START MATERIAL SUPPLIED

(** Off line only after on line. *)
Fixpoint alternates (on : bool) (ns : list notice) : bool :=
  match ns with
  | [] => true
  | Online :: ns => alternates true ns
  | Offline :: ns => on && alternates false ns
  | VersionIs _ :: ns => alternates on ns
  end.
(** ** Everything that happens to devices, but that they leave *)

(** A device joins; hylink lists a device, of a kind that may not be known, or
    asks a device, by a key or for everything it has; a device is heard of;
    the heartbeat. *)
Inductive turn : Type :=
| Joins (id manuName : string) (version t : Z)
| Listed (id model : string)
| Asked (id : string) (key : option string)
| Says (id : string) (version t : Z)
| Beats (t : Z).
Definition turn_ok (e : turn) : Prop :=
  match e with
  | Joins id name _ _ => small id /\ small name
  | Listed id model => small id /\ small model
  | _ => True
  end.
Definition take_turn (e : turn) : T unit :=
  match e with
  | Joins id name v t => modify (at_time t) ;; _ ← z3_dev_join_cb stale python id name v; mret tt
  | Listed id model => _ ← recv_item stale python channel 4 (string_object [("DeviceId", id); ("ModelId", model)]%string); mret tt
  | Asked id None => _ ← recv_item stale python channel 5 (string_object [("DeviceId", id)]%string); mret tt
  | Asked id (Some key) => _ ← recv_item stale python channel 7 (string_object [("DeviceId", id); ("Key", key)]%string); mret tt
  | Says id v t => modify (at_time t) ;; _ ← z3_dev_online_fresh_cb id v; mret tt
  | Beats t => modify (at_time t) ;; _ ← heartbeat stale python buckets; mret tt
  end.

(** What is told: by a device under a model, that it is there, or a notice. *)
Record saying : Type := Saying { sy_id : string; sy_model : string; sy_what : option notice }.
Definition say (y : saying) : string :=
  match sy_what y with
  | None => frame (report_text "Register" [("DeviceId", sy_id y); ("ModelId", sy_model y)]%string)
  | Some n => line (sy_id y) (sy_model y) n
  end.
Definition notices (id : string) (outs : list saying) : list notice := omap (fun y => if decide (sy_id y = id) then sy_what y else None) outs.

(** Names are as long as they may be. *)
Record names_ok s : Prop := NamesOk {
  no_devices : forall id d, hyMap s !! id = Some d -> DeviceId d = id /\ small id /\ small (ModelId d);
  no_profiles : forall m p, zigbeeMap s !! m = Some p -> small (report_modelId p)
}.
(** A device that hylink takes for off line does not count as heard of, unless
    hylink cannot be told of it. *)
Definition on_ok s (id : string) (on : bool) : Prop :=
  forall d, hyMap s !! id = Some d -> is_Some (zigbeeMap s !! ModelId d) -> activeTime d = 0 \/ on = true.

(** A step in which every device alternates. *)
Definition alternating s s' : Prop :=
  names_ok s' /\ exists outs, told s' = told s ++ (say <$> outs) /\
    forall id on, on_ok s id on -> exists on', on_ok s' id on' /\ forall ms, alternates on (notices id outs ++ ms) = alternates on' ms.

Lemma names_known s id d p : names_ok s -> hyMap s !! id = Some d -> zigbeeMap s !! ModelId d = Some p -> known s id d p.
Proof. intros [H1 H2] Hd Hp. destruct (H1 id d Hd) as (Hi & Hs & Hm). constructor; [done..|]. split_and!; [by rewrite Hi|done|by eapply H2]. Qed.
Lemma notices_app id o1 o2 : notices id (o1 ++ o2) = notices id o1 ++ notices id o2.
Proof. apply omap_app. Qed.
Lemma alternating_trans s s1 s2 : alternating s s1 -> alternating s1 s2 -> alternating s s2.
Proof.
  intros (_ & o1 & T1 & A1) (N2 & o2 & T2 & A2). split; [done|]. exists (o1 ++ o2). split.
  - by rewrite T2, T1, fmap_app, app_assoc.
  - intros id on Hon. destruct (A1 id on Hon) as (on1 & Hon1 & E1). destruct (A2 id on1 Hon1) as (on2 & Hon2 & E2).
    exists on2. split; [done|]. intros ms. by rewrite notices_app, <- app_assoc, E1, E2.
Qed.

(** Only the device [id] changes, and only it is spoken of. *)
Lemma alternating_one id s s' outs : names_ok s' -> zigbeeMap s' = zigbeeMap s -> (forall k, k <> id -> hyMap s' !! k = hyMap s !! k) ->
  told s' = told s ++ (say <$> outs) -> Forall (fun y => sy_id y = id) outs ->
  (forall on, on_ok s id on -> exists on', on_ok s' id on' /\ forall ms, alternates on (omap sy_what outs ++ ms) = alternates on' ms) ->
  alternating s s'.
Proof.
  intros HN Hz Hh Ht Ho HA. split; [done|]. exists outs. split; [done|]. intros k on Hon.
  assert (Hout : notices k outs = if decide (k = id) then omap sy_what outs else []).
  { unfold notices. clear Ht HA. induction Ho as [|y outs Hy _ IH]; [by case_decide|]. cbn. rewrite Hy.
    destruct (decide (id = k)), (decide (k = id)); try congruence; rewrite IH; done. }
  rewrite Hout. case_decide as Hk; [subst k; by apply HA|]. exists on. split; [|done].
  intros d Hd Hp. rewrite Hz in Hp. rewrite Hh in Hd by done. by apply Hon.
Qed.
Lemma alternating_quiet s s' : hyMap s' = hyMap s -> zigbeeMap s' = zigbeeMap s -> told s' = told s -> names_ok s -> alternating s s'.
Proof.
  intros Hh Hz Ht HN. apply (alternating_one "" _ _ []); [split; [rewrite Hh; apply HN|rewrite Hz; apply HN]|done|by intros; rewrite Hh|by rewrite Ht, app_nil_r|done|].
  intros on Hon. exists on. split; [|done]. unfold on_ok. by rewrite Hh, Hz.
Qed.

(** A known device that goes on, by a step after which it is heard of only if
    hylink knows. *)
Definition steady (f : watch -> watch * list notice) : Prop :=
  forall w on, w_active w = 0 \/ on = true -> exists on', (w_active (f w).1 = 0 \/ on' = true) /\ forall ms, alternates on ((f w).2 ++ ms) = alternates on' ms.
Lemma heard_steady t v : steady (heard t v).
Proof.
  intros w on Hw. unfold heard. destruct ((w_active w =? 0) || (0 <? w_asked w)) eqn:E; [exists true; by split; [right|]|].
  exists on. split; [|done]. right. destruct Hw as [Hw|]; [|done]. by rewrite Hw in E.
Qed.
Lemma beat_steady p t : steady (beat p t).
Proof.
  intros w on Hw. unfold beat. destruct (Z.eqb_spec (w_active w) 0) as [E|E]; [exists on; split; [by left|done]|]. destruct Hw as [|Hw]; [done|]. subst on.
  destruct (_ <? t); [exists false; by split; [left|]|]. destruct (_ && _); exists true; by split; [right|].
Qed.
Lemma names_insert s s' id d' : names_ok s -> hyMap s' = <[id := d']> (hyMap s) -> zigbeeMap s' = zigbeeMap s ->
  DeviceId d' = id -> small id -> small (ModelId d') -> names_ok s'.
Proof.
  intros [H1 H2] Hh Hz Hi Hs Hm. split; [|by rewrite Hz]. intros k d. rewrite Hh. intros [[<- <-]|[_ Hd]]%lookup_insert_Some; [done|by apply H1].
Qed.
Lemma moved_alternating id f d p s s' : names_ok s -> known s id d p -> steady f -> moved id f d p s s' -> alternating s s'.
Proof.
  intros HN Hk Hst (d' & ns & Hh & Hz & Hi & Hm & Ht & Hf). pose proof Hk as [Hd Hid Hp (Hs1 & Hs2 & Hs3)].
  apply (alternating_one id s s' ((fun n => Saying id (model_of d p) (Some n)) <$> ns)).
  - apply (names_insert s s' id d'); [done|done|done|done|by rewrite <- Hid|by rewrite Hm].
  - done.
  - intros k Hne. by rewrite Hh, lookup_insert_ne.
  - by rewrite Ht, <- list_fmap_compose.
  - apply Forall_fmap. by apply Forall_true.
  - intros on Hon. assert (omap sy_what ((fun n => Saying id (model_of d p) (Some n)) <$> ns) = ns) as ->.
    { clear. induction ns as [|n ns IH]; [done|]. cbn. by f_equal. }
    assert (Hw : w_active (watch_of d) = 0 \/ on = true) by (apply (Hon d Hd); by exists p).
    destruct (Hst (watch_of d) on Hw) as (on' & Hon' & HA). rewrite Hf in Hon', HA. cbn [fst snd watch_of w_active] in *. exists on'. split; [|done].
    intros d2 Hd2 _. rewrite Hh, lookup_insert_eq in Hd2. injection Hd2 as <-. done.
Qed.

(** A device of a kind that is not known is not spoken of. *)
Lemma unknown_kind_heard id v d s : hyMap s !! id = Some d -> DeviceId d = id -> zigbeeMap s !! ModelId d = None ->
  wp (z3_dev_online_fresh_cb id v) s (fun _ s' => exists d', hyMap s' = <[id := d']> (hyMap s) /\ zigbeeMap s' = zigbeeMap s /\
    DeviceId d' = id /\ ModelId d' = ModelId d /\ told s' = told s).
Proof.
  intros Hd Hi Hp. unfold z3_dev_online_fresh_cb, hylinkOnlineFresh, hylinkListGet. wp_step. wp_step. wp_step. rewrite Hd.
  pose proof (version_small v) as Hv. wp_step. apply wp_strcpy; [done|]. wp_step. apply (upd_dev_run _ _ d); [done|].
  set (d1 := with_Version (version_text v) d). set (s1 := set_hy _ s). assert (hyMap s1 !! id = Some d1) as Hd1 by apply lookup_insert_eq. wp_step.
  assert (Hmute : forall type key value s2 d2 (Q : Z -> zigbee -> Prop), hyMap s2 !! id = Some d2 -> ModelId d2 = ModelId d -> zigbeeMap s2 = zigbeeMap s ->
    Q (-1) s2 -> wp (hylinkSendSingleFunc (DeviceId d) type key value) s2 Q).
  { intros type key value s2 d2 Q H2 Hm2 Hz2 HQ. unfold hylinkSendSingleFunc, hylinkListGet, zigbeeListGet. rewrite Hi. wp_step. wp_step. rewrite H2.
    wp_step. wp_step. rewrite Hz2, Hm2, Hp. by wp_step. }
  destruct ((activeTime d =? 0) || (0 <? version d)).
  - wp_step. apply (upd_dev_run _ _ d1); [done|]. set (d2 := with_version 0 d1). set (s2 := set_hy _ s1).
    assert (hyMap s2 !! id = Some d2) as Hd2 by apply lookup_insert_eq.
    wp_step. eapply Hmute; [exact Hd2|done|done|]. wp_step. eapply Hmute; [exact Hd2|done|done|]. wp_step. wp_step. wp_step. wp_step.
    apply (upd_dev_run _ _ d2); [done|]. wp_step. wp_step. exists (with_activeTime (now s) d2). split_and!; try done.
    cbn. by rewrite !insert_insert_eq.
  - wp_step. wp_step. wp_step. wp_step. apply (upd_dev_run _ _ d1); [done|]. wp_step. wp_step.
    exists (with_activeTime (now s) d1). split_and!; try done. cbn. by rewrite insert_insert_eq.
Qed.

(** A device that is put in the list anew is off line. *)
Lemma fresh_alternating s s' id d' outs : names_ok s -> hyMap s' = <[id := d']> (hyMap s) -> zigbeeMap s' = zigbeeMap s ->
  DeviceId d' = id -> small id -> small (ModelId d') -> activeTime d' = 0 ->
  told s' = told s ++ (say <$> outs) -> Forall (fun y => sy_id y = id) outs -> Forall (fun y => forall n, sy_what y = Some n -> exists v, n = VersionIs v) outs ->
  alternating s s'.
Proof.
  intros HN Hh Hz Hi Hs Hm Ha Ht Ho Hv. apply (alternating_one id s s' outs); [by eapply names_insert|done| |done|done|].
  - intros k Hne. by rewrite Hh, lookup_insert_ne.
  - intros on _. exists on. split.
    + intros d2 Hd2 _. rewrite Hh, lookup_insert_eq in Hd2. injection Hd2 as <-. by left.
    + intros ms. clear Ht Ho. induction Hv as [|[i m [n|]] outs Hy _ IH]; [done| |done]. destruct (Hy n eq_refl) as [v ->]. exact IH.
Qed.

(** ** Each turn *)

Lemma ask_alternates id key s : names_ok s -> wp (zigbeeZclDispatch stale python id key None) s (fun _ s' => alternating s s').
Proof.
  intros HN. destruct (hyMap s !! id) as [d|] eqn:Hd.
  - destruct (zigbeeMap s !! ModelId d) as [p|] eqn:Hp.
    + pose proof (names_known _ _ _ _ HN Hd Hp) as Hk. eapply wp_mono; [by eapply question_run|]. intros r s' (H1 & H2 & _ & _ & H5).
      unfold asked in *. case_bool_decide; [|by apply alternating_quiet]. cbn [hyMap zigbeeMap set_hy] in *.
      eapply (moved_alternating id (fun w => (Watch (w_active w) 1, [])) d p); [done|done|intros w on Hw; by exists on|].
      exists (with_version 1 d), []. split_and!; [rewrite H1; by apply alter_alt_Some|done|apply Hk|done|by rewrite app_nil_r|done].
    + unfold zigbeeZclDispatch, hylinkListGet, zigbeeListGet. wp_step. wp_step. rewrite Hd. wp_step. wp_step. rewrite Hp. wp_step. by apply alternating_quiet.
  - unfold zigbeeZclDispatch, hylinkListGet. wp_step. wp_step. rewrite Hd. wp_step. by apply alternating_quiet.
Qed.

END MATERIAL SUPPLIED

TASK DIRECTIONS: Every line in the entries above that mentions the word "Prop" must be shown.

RESPONSE BOX:
Definition turn_ok (e : turn) : Prop :=
Record names_ok s : Prop := NamesOk {
Definition on_ok s (id : string) (on : bool) : Prop :=
Definition alternating s s' : Prop :=
Definition steady (f : watch -> watch * list notice) : Prop :=
  assert (Hmute : forall type key value s2 d2 (Q : Z -> zigbee -> Prop), hyMap s2 !! id = Some d2 -> ModelId d2 = ModelId d -> zigbeeMap s2 = zigbeeMap s ->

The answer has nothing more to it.